The other 3 seat belts are lap-only and found on the sideways-facing couch. The belts are bolted to the floor. Can you imagine sitting with your 2 best friends or family members buckled in sideways in a lap-only belt on the couch? No wonder no one wants to buckle up in these things.
The 25′ RV was set up nearly the same seat belt-wise except that instead of a couch, it had a single side-facing lounge chair with a lap-only belt.
The 30′ RV had 4 lap-only belts at the dinette with 2 on the rear-facing side facing the 2 on the forward-facing side. It also had a side-facing couch with 3 lap-only belts.
So the dilemma is where to put everyone in the 25′ RV, the one we feel best suits our needs. Given that dh is the driver and the only other position where a booster can safely be used is the front passenger seat, that’s where 9 yr old ds will go with the express instructions to not move, lol. He’s been well-versed in the dangers of airbags. Britax doesn’t allow installation of their restraints on side-facing or rear-facing vehicle seats, nor does any other car seat manufacturer (I checked with Britax and as long as the restraint is placed on a forward-facing vehicle seat and can be installed per the directions given in the user manual, installing in an RV is just fine). Given that restriction, dd will go at the dinette ASSUMING I can get a good installation of less than 1″ of movement at the belt path. The Frontier tends to be a, er, fussy seat to install under the best of circumstances; I’m not sure how it will do given what I have to work with on the dinette bench. MIL will sit in the side-facing chair in a lap-only belt (and I hope her head doesn’t collide with ds’s should a crash occur).
I would so love RVing to be the easy answer, but it’s not. Load up some food, throw the dog and kids in and go. If you got tired mid-trip, you laid on a bed and slept; if you got hungry, you made a sandwich. That’s the way it used to be before we got smart. I remember it being that way when I went RVing in the 70s with my dad and his family in the ol’ Winnebago. Unfortunately, there are some serious safety issues with RVs because of unrestrained passengers who can fly into each other in a crash (you’re 4 times more likely to be thrown from a vehicle if you’re unrestrained). A 40 lbs. child becomes a 2200 lbs. bullet in a 55 mph crash when he’s not buckled, so while it’s fun to run around and be free in the RV, it’s incredibly dangerous. And don’t forget about the luggage and other miscellaneous things laying around the cabin of the RV.

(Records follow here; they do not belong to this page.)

(** The objects of [h] after those of [h0] form trees: [h] extends [h0],
    the children of a new object are new objects, and the tree of a new
    object is no deeper than the number of the new objects. *)
Record closed (h0 h : heap) : Prop := mkClosed {
  closed_frame : h0 `prefix_of` h;
  closed_children (r : nat) (o : BlocObject.t) :
    h !! r = Some o → length h0 ≤ r →
    Forall (own (length h0) h) (BlocObject.children o);
  closed_reify (r : nat) :
    own (length h0) h r → is_Some (reify (length h - length h0) h r)
}.

(** No new object has the object at [b] as a child. *)
Definition unshared (n0 : nat) (h : heap) (b : nat) : Prop :=
  ∀ r o, h !! r = Some o → n0 ≤ r → b ∉ BlocObject.children o.

(** The invariant of the variables of a call that was given the objects
    [h0]: [blocObject] and the elements of [blocsObject] are new objects,
    and [blocObject] is not yet a child. *)
Record wf (h0 : heap) (st : state) : Prop := mkWf {
  wf_closed : closed h0 (objects st);
  wf_blocObject : own (length h0) (objects st) (blocObject st);
  wf_blocsObject : Forall (own (length h0) (objects st)) (blocsObject st);
  wf_unshared : unshared (length h0) (objects st) (blocObject st)
}.

(** The invariant of what a call returns. *)
Definition wf_built {I : Type} (h0 : heap) (r : built * heap * I) : Prop :=
  match r with
  | (Blocs blocsObject, h, _) => closed h0 h ∧ Forall (own (length h0) h) blocsObject
  | (Nested lastIndex blocsObject blocObject, h, _) =>
      wf h0 (mkState lastIndex blocsObject blocObject h)
  end.

Definition wf_outcome {I : Type} (h0 : heap) (res : outcome_of I) : Prop :=
  ∀ r, res = Some (Ok r) → wf_built h0 r.

(** ** Lemmas *)

(** *** Reading trees *)

Lemma reify_is_Some (fuel : nat) (h : heap) (r : nat) :
  is_Some (reify (S fuel) h r) ↔
  ∃ o, h !! r = Some o ∧
       Forall (λ c, is_Some (reify fuel h c)) (BlocObject.children o).
Proof.
  cbn [reify]. destruct (h !! r) as [o|]; cbn.
  - pose proof (mapM_is_Some (reify fuel h) (BlocObject.children o)) as Hm.
    unfold compose in Hm. destruct (mapM _ _); cbn; split.
    + intros _. exists o. split; [done|]. by apply Hm.
    + by eexists.
    + by intros [? [=]].
    + intros (? & [= <-] & Hc). by apply Hm in Hc as [? [=]].
  - split; [by intros [? [=]]|by intros (? & [=] & _)].
Qed.

Lemma reify_fuel (fuel fuel' : nat) (h : heap) (r : nat) :
  fuel ≤ fuel' → is_Some (reify fuel h r) → is_Some (reify fuel' h r).
Proof.
  revert fuel' r. induction fuel as [|fuel IH]; intros fuel' r Hle; [by intros [? [=]]|].
  destruct fuel' as [|fuel']; [lia|]. rewrite !reify_is_Some.
  intros (o & Ho & Hc). exists o. split; [done|].
  eapply Forall_impl; [done|]. intros c. apply IH. lia.
Qed.

Lemma reify_app (fuel : nat) (h h' : heap) (r : nat) :
  is_Some (reify fuel h r) → is_Some (reify fuel (h ++ h') r).
Proof.
  revert r. induction fuel as [|fuel IH]; intros r; [by intros [? [=]]|].
  rewrite !reify_is_Some. intros (o & Ho & Hc). exists o.
  split; [by apply lookup_app_l_Some|]. eapply Forall_impl; [done|]. apply IH.
Qed.

(** The tree of an object does not change when a child is pushed into an
    object that it does not reach. *)
Lemma reify_push_child (fuel n0 : nat) (h : heap) (b x r : nat) :
  (∀ r o, h !! r = Some o → n0 ≤ r →
          Forall (λ c, n0 ≤ c ∧ c ≠ b) (BlocObject.children o)) →
  n0 ≤ r → r ≠ b →
  is_Some (reify fuel h r) → is_Some (reify fuel (push_child b x h) r).
Proof.
  intros Hh. revert r. induction fuel as [|fuel IH]; intros r Hr Hb; [by intros [? [=]]|].
  rewrite !reify_is_Some. intros (o & Ho & Hc). exists o.
  split; [by unfold push_child; rewrite list_lookup_alter_ne|].
  specialize (Hh _ _ Ho Hr). rewrite Forall_forall in *.
  intros c Hin. destruct (Hh c Hin). apply IH; auto.
Qed.

(** *** Heaps whose new objects form trees *)

Lemma own_app (n0 : nat) (h h' : heap) (r : nat) : own n0 h r → own n0 (h ++ h') r.
Proof. unfold own. rewrite length_app. lia. Qed.

Lemma own_weaken (n0 n1 : nat) (h : heap) (r : nat) : n0 ≤ n1 → own n1 h r → own n0 h r.
Proof. unfold own. lia. Qed.

Lemma own_push_child (n0 : nat) (h : heap) (b x r : nat) :
  own n0 (push_child b x h) r ↔ own n0 h r.
Proof. unfold own, push_child. by rewrite length_alter. Qed.

Lemma closed_length (h0 h : heap) : closed h0 h → length h0 ≤ length h.
Proof. intros [Hf _ _]. by apply prefix_length. Qed.

Lemma closed_refl (h : heap) : closed h h.
Proof.
  split; [done|..].
  - intros r o Hr%lookup_lt_Some. lia.
  - unfold own. lia.
Qed.

(** A new object whose children are new objects. *)
Lemma closed_alloc (h0 h : heap) (o : BlocObject.t) :
  closed h0 h → Forall (own (length h0) h) (BlocObject.children o) →
  closed h0 (h ++ [o]).
Proof.
  intros Hc Ho. pose proof (closed_length _ _ Hc) as Hlen. destruct Hc as [Hf Hch Hre].
  assert (∀ c, own (length h0) h c →
               is_Some (reify (length h - length h0) (h ++ [o]) c)) as Hold
    by (intros; by apply reify_app, Hre).
  split; [by apply prefix_app_r|..].
  - intros r o' Hr Hle. eapply Forall_impl; [|intros ?; apply own_app].
    apply lookup_app_Some in Hr as [Hr|[_ Hr]]; [by eapply Hch|].
    by apply list_lookup_singleton_Some in Hr as [_ <-].
  - intros r [Hle Hlt]. rewrite length_app in *. cbn [length] in *.
    replace (length h + 1 - length h0) with (S (length h - length h0)) by lia.
    destruct (decide (r = length h)) as [->|].
    + apply reify_is_Some. exists o. split; [by apply list_lookup_middle|].
      eapply Forall_impl; [done|]. apply Hold.
    + apply (reify_fuel (length h - length h0)); [lia|]. apply Hold. unfold own. lia.
Qed.

Lemma closed_trans (h0 h1 h2 : heap) : closed h0 h1 → closed h1 h2 → closed h0 h2.
Proof.
  intros H01 H12. pose proof (closed_length _ _ H01). pose proof (closed_length _ _ H12).
  destruct H01 as [Hf1 Hch1 Hre1], H12 as [[k ->] Hch2 Hre2].
  split; [by apply prefix_app_r|..].
  - intros r o Hr Hle. destruct (decide (r < length h1)).
    + rewrite lookup_app_l in Hr by done.
      eapply Forall_impl; [by eapply Hch1|]. intros ?. apply own_app.
    + eapply Forall_impl; [eapply Hch2; [done|lia]|]. intros ?. by apply own_weaken.
  - intros r [Hle Hlt]. destruct (decide (r < length h1)).
    + apply (reify_fuel (length h1 - length h0)); [lia|]. by apply reify_app, Hre1.
    + apply (reify_fuel (length (h1 ++ k) - length h1)); [lia|]. apply Hre2. unfold own. lia.
Qed.

(** *** Objects that are not children yet *)

Lemma unshared_old (h0 h : heap) (b : nat) :
  closed h0 h → b < length h0 → unshared (length h0) h b.
Proof.
  intros Hc Hb r o Hr Hle Hin.
  eapply Forall_forall in Hin; [|by eapply closed_children]. unfold own in Hin. lia.
Qed.

Lemma unshared_new (h0 h : heap) : closed h0 h → unshared (length h0) h (length h).
Proof.
  intros Hc r o Hr Hle Hin.
  eapply Forall_forall in Hin; [|by eapply closed_children]. unfold own in Hin. lia.
Qed.

Lemma unshared_alloc (n0 : nat) (h : heap) (o : BlocObject.t) (b : nat) :
  unshared n0 h b → b ∉ BlocObject.children o → unshared n0 (h ++ [o]) b.
Proof.
  intros Hu Ho r o' Hr Hle. apply lookup_app_Some in Hr as [Hr|[_ Hr]]; [by eapply Hu|].
  by apply list_lookup_singleton_Some in Hr as [_ <-].
Qed.

Lemma unshared_trans (h0 h1 h2 : heap) (b : nat) :
  closed h1 h2 → length h0 ≤ length h1 → b < length h1 →
  unshared (length h0) h1 b → unshared (length h0) h2 b.
Proof.
  intros Hc Hlen Hb Hu r o Hr Hle. destruct (decide (r < length h1)).
  - destruct Hc as [[k ->] _ _]. rewrite lookup_app_l in Hr by done. by eapply Hu.
  - eapply unshared_old; [done..|lia].
Qed.

Lemma unshared_push_child (n0 : nat) (h : heap) (b x : nat) :
  unshared n0 h b → x ≠ b → unshared n0 (push_child b x h) b.
Proof.
  intros Hu Hx r o Hr Hle. unfold push_child in Hr.
  destruct (decide (r = b)) as [->|]; [|rewrite list_lookup_alter_ne in Hr by done; by eapply Hu].
  rewrite list_lookup_alter_eq in Hr. destruct (h !! b) as [o1|] eqn:Hb; [|by cbn in Hr].
  injection Hr as <-. cbn. rewrite not_elem_of_app, not_elem_of_cons.
  split; [by eapply Hu|]. split; [done|apply not_elem_of_nil].
Qed.

Lemma closed_avoids (h0 h : heap) (b r : nat) (o : BlocObject.t) :
  closed h0 h → unshared (length h0) h b → h !! r = Some o → length h0 ≤ r →
  Forall (λ c, length h0 ≤ c ∧ c ≠ b) (BlocObject.children o).
Proof.
  intros Hc Hu Hr Hle. apply Forall_forall. intros c Hin. split.
  - eapply Forall_forall in Hin; [|by eapply closed_children]. apply Hin.
  - intros ->. by eapply Hu.
Qed.

(** A child pushed into an object that is not a child yet: the child is
    another new object, whose tree leaves room for one more level. *)
Lemma closed_push_child (h0 h : heap) (b x : nat) :
  closed h0 h → unshared (length h0) h b →
  own (length h0) h b → own (length h0) h x → x ≠ b →
  is_Some (reify (length h - length h0 - 1) h x) →
  closed h0 (push_child b x h).
Proof.
  intros Hc Hu Hb Hx Hne Hre.
  assert (∀ fuel r, length h0 ≤ r → r ≠ b → is_Some (reify fuel h r) →
                    is_Some (reify fuel (push_child b x h) r)) as Hkeep
    by (intros; eapply reify_push_child; [intros; by eapply closed_avoids|done..]).
  destruct (lookup_lt_is_Some_2 h b) as [o Ho]; [apply Hb|].
  split.
  - destruct (closed_frame _ _ Hc) as [k ->]. unfold push_child.
    rewrite alter_app_r_alt by apply Hb. by apply prefix_app_r.
  - intros r o' Hr Hle. eapply Forall_impl; [|intros ?; apply own_push_child].
    unfold push_child in Hr. destruct (decide (r = b)) as [->|].
    + rewrite list_lookup_alter_eq, Ho in Hr. injection Hr as <-. cbn.
      apply Forall_app. split; [by eapply closed_children|by apply Forall_singleton].
    + rewrite list_lookup_alter_ne in Hr by done. by eapply closed_children.
  - intros r Hr. rewrite own_push_child in Hr.
    replace (length (push_child b x h)) with (length h)
      by (unfold push_child; by rewrite length_alter).
    destruct (decide (r = b)) as [->|]; [|apply Hkeep; [apply Hr|done|by apply closed_reify]].
    pose proof (closed_reify _ _ Hc b Hb) as Hold.
    replace (length h - length h0) with (S (length h - length h0 - 1)) in Hold |- *
      by (destruct Hb; lia).
    apply reify_is_Some in Hold as (o' & Ho' & Hch). simplify_eq.
    apply reify_is_Some. eexists.
    split; [by unfold push_child; rewrite list_lookup_alter_eq, Ho|].
    cbn. apply Forall_app. split; [|apply Forall_singleton, Hkeep; [apply Hx|done..]].
    pose proof (closed_avoids _ _ _ _ _ Hc Hu Ho (proj1 Hb)) as Hav.
    eapply Forall_impl; [apply Forall_and; split; [exact Hch|exact Hav]|].
    intros c [? []]. by apply Hkeep.
Qed.

(** *** The steps of the builder keep the invariant *)

Lemma wf_length (h0 : heap) (st : state) : wf h0 st → length h0 < length (objects st).
Proof. intros [_ [] _ _]. lia. Qed.

Lemma wf_set_lastIndex (h0 : heap) (i : nat) (st : state) :
  wf h0 st → wf h0 (set_lastIndex i st).
Proof. by intros []. Qed.

Lemma wf_enter (i : nat) (h : heap) : wf h (enter i h).
Proof.
  assert (closed h (h ++ [BlocObject.mk NONE [] NUndefined false])) as Hc
    by by apply closed_alloc; [apply closed_refl|].
  split; cbn; [done|unfold own; rewrite length_app; simpl; lia|done|].
  apply unshared_alloc; [apply unshared_new, closed_refl|apply not_elem_of_nil].
Qed.
(* ===== verification/Render.v ===== *)
(** * Render: the evaluator of blocs

    [_processBloc] (lines 534-622 of [src/lib/tangular.ts]) walks a list of
    blocs against a payload and returns the text produced with a control
    signal; [_processEach] (lines 497-532) runs the body of a loop once per
    key of a collection.

    The blocs of a compiled template outlive a render, and the evaluation
    of a condition can change the condition (see [Condition]).  A render
    therefore runs in a [store] that records, for the blocs whose
    [instruction] was changed, what it is now; a bloc is found in the store
    by its [ref], so two occurrences of one object read and write the same
    entry.  [walk A] is a computation that reads and writes the store and
    returns an [A] or throws. *)

From Stdlib Require Import Ascii String ZArith Lia Floats.
From stdpp Require Import base tactics list option strings gmap sorting.
From S2P Require Import Prelude JsString JsValue Syntax Helpers Sentence Condition.

#[local] Set Warnings "-register-all".

Module Import PK := TangularPrivateKey.

(** ** Definitions *)

(** The instructions of the blocs that were changed, by [ref]. *)
Abbreviation store := (gmap nat node).

(** [bloc.instruction], read in a store. *)
Definition instruction_at (h : store) (b : bloc) : node :=
  default (TangularBloc.instruction b) (h !! TangularBloc.ref b).

(** A computation in a store. *)
Definition walk (A : Type) : Type := store → result A * store.

#[export] Instance walk_ret : MRet walk := λ A a h, (Ok a, h).

#[export] Instance walk_bind : MBind walk := λ A B f m h,
  match m h with
  | (Ok a, h') => f a h'
  | (Throw e, h') => (Throw e, h')
  end.

(** A computation that does not touch the store. *)
Definition lift {A} (r : result A) : walk A := λ h, (r, h).

(** The local object [process] of [_processBloc], lines 538-541. *)
Record process_object : Type := mkProcess {
  lastOperator : TangularPrivateKey.t;
  lastReponse : bool
}.

(** A node where a string is expected: the conversion that [+] and a
    computed property key apply. *)
Definition node_to_string (n : node) : jsstring :=
  match n with
  | NString s => s
  | NUndefined => str "undefined"
  | NInstruction _ | NCondition _ => str "[object Object]"
  end.

(** [(pBloc.operator !== NONE && pBloc.operator) || processBloc.operator],
    lines 559, 575 and 584. *)
Definition merge_operator (inner outer : TangularPrivateKey.t) : TangularPrivateKey.t :=
  if decide (inner ≠ NONE) then inner else outer.

(** The two assignments of lines 558-559: the text and the signal of the
    children are merged into the accumulator. *)
Definition merge (processBloc pBloc : TangularProcessBloc.t) : TangularProcessBloc.t :=
  TangularProcessBloc.mk
    (TangularProcessBloc.template processBloc ++ TangularProcessBloc.template pBloc)
    (merge_operator (TangularProcessBloc.operator pBloc)
       (TangularProcessBloc.operator processBloc)).

(** [processBloc.template += text]. *)
Definition append (processBloc : TangularProcessBloc.t) (text : jsstring)
    : TangularProcessBloc.t :=
  TangularProcessBloc.mk (TangularProcessBloc.template processBloc ++ text)
    (TangularProcessBloc.operator processBloc).

(** [processBloc.operator = signal]. *)
Definition signal (processBloc : TangularProcessBloc.t) (k : TangularPrivateKey.t)
    : TangularProcessBloc.t :=
  TangularProcessBloc.mk (TangularProcessBloc.template processBloc) k.

(** The payload of an iteration, lines 515-519:
    [{...payload, [key]: item, '$index': n}]. *)
Definition scope (payload : value) (key : jsstring) (item : value) (n : jsstring)
    : value :=
  VObject (obj_set (str "$index") (VString n) (obj_set key item (spread payload))).

(** The accumulator [blocs.reduce] starts from, lines 617-620, and the
    initial [process]. *)
Definition empty_bloc : TangularProcessBloc.t := TangularProcessBloc.mk [] NONE.
(* ===== verification/Prelude.v ===== *)
(** * Verification of Moli's core state machines

    Moli is a headless browser: a Rust workspace of [moli-*] crates around a
    V8 renderer, a network stack and protocol servers.  The logic that decides
    what happens when, and to whom, lives in small crates that keep state and
    do little else; the renderer, the protocol servers and the network code
    call them.  This library models those crates and proves what they promise
    to their callers.

    ** The program and its models

    - [Prelude] (this file): panics as a monad ([run]), machine integers with
      their overflow behaviour, [BTreeMap] iteration, and the lemmas and
      tactics the other files share.  [Text] and [Utf8] hold the parts of
      Rust's [str] the sources use: ASCII text, and Unicode text with byte
      offsets, where slicing off a character boundary panics.
    - [Mailbox]: the interface of the messaging registries.  A class states
      what one call appends to and takes from an endpoint's queue; in-order
      exactly-once delivery over whole histories is proved against it.
    - [BoundedBuffer]: [moli-bounded-buffer/src/buffer.rs], the byte-budgeted
      FIFO of recent bodies, with [BoundedByteBuffer] as a record and one
      definition per method.
    - [MessagePort]: [moli-message-port/src/registry.rs], entangled ports;
      an instance of [Mailbox].
    - [StorageKey]: [moli-storage-key/src], partition keys, their serialized
      form and its parser.  The [url] crate is a parameter.
    - [BroadcastChannel]: [moli-broadcast-channel/src/registry.rs], channels
      by storage key and name; an instance of [Mailbox] and a client of
      [StorageKey].
    - [SessionHistory]: [moli-session-history/src], the joint history of a
      page and its frames: steps, pushing, replacing, planning and committing
      traversals.
    - [WindowHistory]: [moli-history/src], a window's view of shared entries;
      the entries live in a store because [Rc<RefCell<..>>] shares them.
    - [SharedWorker]: [moli-shared-worker/src], worker slots, their clients
      and the owner events; a client of [StorageKey].
    - [DiskPool]: [moli-disk-pool/src], the single-file pool: the extent
      allocator, the transfer loops over an operating system that answers
      short, interrupted or failed, the pool operations and destructors.
    - [Timers]: [moli-time/src/timers.rs], the timer scheduler: a heap with
      lazily cancelled entries.
    - [ActionWindow]: [moli-action-window/src], batching of user input.
    - [OwnerQueue]: [moli-owner-queue/src], the task sources of an owner
      thread, in two modules: [Ready] for the lock-protected source with its
      wake-up signal, [Task] for the two-lane source over channels.
    - [Robots]: [moli-robots/src], robots.txt parsing, pattern matching and
      the access decision.
    - [HeaderField]: [moli-header-field/src], the tokenizer, the splitting of
      quoted parameters and the header list.
    - [HttpCache]: [moli-http-cache/src], what may be stored and for how long,
      Vary, the merge of a 304 and the choice of entries to evict; a client of
      [HeaderField].

    - [StreamQueue], [Readable], [Writable], [StreamPipe], [ByteController]:
      [moli-streams/src], the plans of the Streams Standard as functions of
      snapshots: strategies and queue totals on IEEE doubles, life cycle and
      pulls, writable states, pipe shutdown, pull-into descriptors with
      checked arithmetic.  The stateful drivers of the renderer that carry
      the plans out ([stream_adapter], [stream_objects]) are in
      [StreamQueue] (the array queue), [Readable.Pull], [Readable.Iterator],
      [WritableSink] (writable streams over an author's sink) and
      [ByteStream] (readable byte streams with the contents of their
      buffers); [ByteDelivery] holds the theorems about the latter.
    - [ModuleTypes], [ModuleTree]: [moli-module-script-tree/src], the job that
      fetches, compiles and links a module graph through a host; the host
      trait is the class [ModuleScriptTreeHost].  [ModuleGraph] and
      [ModuleTermination] hold the theorems.
    - [CookieTypes], [CookieDate], [CookiePolicy], [CookieStore]:
      [moli-cookie-store/src], cookies with their domains, paths and dates,
      the policies of a read and of a write, and the store with its nested
      maps, quotas, eviction, observer and queries.  The [url] and [idna]
      crates are the classes [UrlCrate] and [HostCrate], the [time] and
      [cookie] crates [TimeCrate] and [CookieCrate], and the iteration order
      of a hash map is a permutation the theorems quantify over.
      [CookieMatch] has domain and path matching, [CookieMaps] the nested maps
      as one, [CookieInvariant] the effect of one write, [CookieGuarantees]
      histories of calls, [CookieQuery] the reads and [CookieSecurity] the
      attributes that protect cookies.
    - [StyleDiscovery], [StyleBlocking]: [moli-stylesheet-blocking/src], which
      style sheets of a document hold back its scripts: discovery over the
      document tree, fetches shared by resource, import graphs as blocking
      operations that later edits supersede, the queue of completions and the
      waiting loop.  Tasks and their results are steps of a world that the
      theorems schedule freely.  [StyleGuarantees] has what holds over every
      history, [StyleProgress] what happens once answers are in.
    - [CspPolicy], [CspSources], [CspChecks]: [moli-csp/src], delivered
      policies, integrity metadata and reporting endpoints; source
      expressions, their parser and their matching; directive fallbacks and
      every decision with the violation it reports.  The directive parser, the
      [url] crate, percent decoding and digests are classes.
      [CspGuarantees] holds the theorems about decisions.
    - [WebStorage]: [moli-web-storage/src/lib.rs] and [store.rs], areas of
      items with their byte accounts, the closures that edit and read them,
      the store in memory and the queues of mutation subscribers.
    - [Writeback]: [moli-sqlite/src/writeback.rs], the batch of accepted
      changes, the message queue and the worker of a database file as one
      transition system; the classes [WriteBatch] and [DurableBatch] are its
      interface to the stores above it.
    - [WebStorageDb], [WebStorageSqlite]: [moli-web-storage/src/sqlite.rs], the
      batches, statements and queries over the two tables (an instance of
      [DurableBatch]), and the cache of area objects with its locks, weak
      references and leases.  [WebStorageRefinement] has the theorem about
      the composition of all of these.

    State is passed explicitly: a method of [&mut self] takes the record and
    returns the new one with its result; [Result] and [Option] stay sums and
    options; a panic ([expect], overflow, slicing off a boundary) is [Panic],
    so a theorem that a call returns [Ret] excludes all of them.  Calls under
    a lock are single steps, and interleavings are sequences of calls, or, for
    [OwnerQueue.Ready], steps of a transition system of producers and owner.

    ** What is proved

    - Histories of calls are safe: every sequence of calls returns and keeps
      the representation invariant ([SessionHistory], [BoundedBuffer],
      [DiskPool], [SharedWorker], the refinements of [Timers] and
      [ActionWindow]).
    - Abstract specifications: the buffer refines an oldest-first list, the
      scheduler a set of waiting timers in which no internal order of the heap
      is visible, the action window a flat list of inputs, the tokenizer and
      the parameter splitter readers of characters, pattern matching the
      wildcard relation, the access decision the longest-match rule.
    - Messaging: in-order exactly-once delivery, exact targets of a broadcast,
      the life cycle of a closed port, no lost wake-up.
    - History: a traversal plan is refused exactly when it is stale, and
      reaches the planned step otherwise; worklists end, the revision guards
      cached state.
    - Storage: stored bytes read back after any other calls and any pattern
      of partial transfers; a failed write disables the pool and nothing else;
      freed space coalesces.
    - Round trips: storage keys, quoted parameters, byte strings.
    - Caching: quoted arguments forge no directives, eviction is least
      recently used and minimal, the exact effect of a 304 on every field.
    - Workers: owner events alternate and mirror the client lists, late load
      results are ignored.
    - Streams: the array queue refines a list with a running total that is
      never NaN or negative; pulls never overlap and no demand is lost; async
      iteration is serial; the sink of a writable stream sees the accepted
      chunks once and in order, promises settle at most once, every answer
      brings it nearer to rest and at rest every promise is settled; a pipe
      performs the actions of the standard's table, settles once with the
      reason they prescribe and always finishes; descriptors stay in
      their buffers; byte streams deliver what was supplied, in order (within
      the limits named at [ByteDelivery.permitted]), and settle every read
      once.
    - Modules: for every host, only complete graphs are linked (the root for
      the phase it asks for, and every import of an evaluated module) and
      endings absorb later calls; over a finite graph every drive returns and
      the job ends.
    - Cookies: matching is that of RFC 6265; every history of calls returns
      and keeps cookies filed under their identities and within the highest
      quotas in force; a query returns exactly the cookies its rules admit, in header order;
      secure cookies survive insecure writes, and scripts neither set,
      overwrite nor expire [HttpOnly] ones (eviction may take them); the reported mutations rebuild the store; the reasons
      collected before a write are complete; dates servers send are read back.
    - Style sheets: each linked or preloaded resource is requested once per
      document and scope and reported once; a superseded operation stays out of force and a decided
      one keeps its status; with all answers in, nothing is left blocked;
      waiting ends on every schedule that answers, for a client without a
      completion publisher; the recursive comparison of nodes is document
      order.
    - Content Security Policy: host sources parse exactly by their grammar and
      match exactly what scheme, port, host and path admit; which directive
      decides and what its list admits are stated apart from the code; a
      violation is that of the first policy that refuses, with its text,
      endpoints and disposition, and never shows a redirect's target; under
      ['strict-dynamic'] only nonces, hashes and trusted insertion count for
      script elements.
    - Web storage: areas are accounted for exactly and stay within the quota;
      subscribers can replay what happened; the worker answers every request
      and loses no wake-up; a crash loses at most the newest changes and none
      that were flushed; merged batches have the effect of their parts in
      order; and the cached store, with everything below it and an engine
      that does not fail, cannot be told from one map of areas that is read
      and edited atomically, its subscribers' queues included.
    - Where a guarantee stops: cycles accepted by [attach] make the worklist
      diverge, a separator inside a site makes storage keys collide, a wrapped
      timer id revives a cancelled entry, waiting reorders parser-boundary
      items, a 304 that repeats a field keeps only its last value, bytes of
      a released request can be overtaken or stuck, a browser-owned sink
      that answers synchronously can strand an error, a cookie quota that was
      lowered evicts nothing by itself and is overrun by one, a bracketed
      address passes for a host name, inline scripts of a popup run under
      ['unsafe-inline'] whatever else the list has, sheets imported by several
      style elements are fetched for each of them, ['strict-dynamic'] in a fallback list refuses images and
      connections from the hosts it names, a set refused for its quota leaves
      an empty area in memory, and a batch that could not be written is lost
      although a flush after a later success reports none.

    ** Fuel and bounds

    Loops that are not structural take fuel, and running out is [Panic] (or
    [None] for transfer loops), so the theorems above also show that the fuel
    given is enough: one round per link and root for the descendants worklist
    (which runs out exactly on cycles), one per entry for eviction and for
    taking timers, one more than the ids in use for id allocation, one per
    response and byte for transfers, one per character or byte for scans, one per
    queued operation for the iterator pump, and (2 + 2D)(|K| + 1) completions
    for the drive loop of a module tree over keys [K] with at most [D]
    requests per module, one eviction per stored cookie, the height of the tree
    for the comparison of document nodes, and one round more than the queue is
    long for draining completions.
    [usize] and [u64] are 64 bits wide; counters that only grow are assumed
    not to wrap where a theorem bounds the number of calls by their range.

    ** Not modelled

    The renderer and its V8 bindings, DOM, parsers, layout, painting, the
    protocol servers and the network clients are input/output, bindings or
    much larger than their own state; the manifest lists them with reasons.
    Code outside the repository (the [url] and [httpdate] crates, the
    operating system, tokio channels) is a parameter or an explicit script of
    answers.

    Of the streams, tees, transfers, transform streams, closed and ready
    promises and the WebIDL surface are not modelled.  Of the cookie store,
    writing to and reading from a stream through a caller's codec is left out,
    and a call reads the clock once where the code reads it at each check.
    Of style sheet blocking, the adapters that read the DOM of the renderer
    are parameters, as is the CSS parser that finds imports; of the security
    policies, the JSON texts of report bodies are left out.  SQLite is the
    documented effect of each statement on the two tables; closures that panic
    under the writer, and deadlines in real time, are not modelled.

    Planned next, in this order: the response content type parser; import
    maps; transform streams and tees; the cache's directory store. *)

From stdpp Require Export base tactics option list sorting numbers gmap fin_maps relations strings.
From Stdlib Require Export NArith ZArith Lia.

After we got all the logistics figured out, the RV was going to be $129/day + $0.32/mile + a fee to empty the tanks + gas + a per hour charge for the generator, if used. Insurance is included. In order to take possession, we would be required to pick up the afternoon before we needed it and return it the morning after returning home, thus incurring 2 extra days’ charges. Dh decided to find a nicer condo to rent for cheaper instead. With real beds. And a real shower. And internet. I may now go .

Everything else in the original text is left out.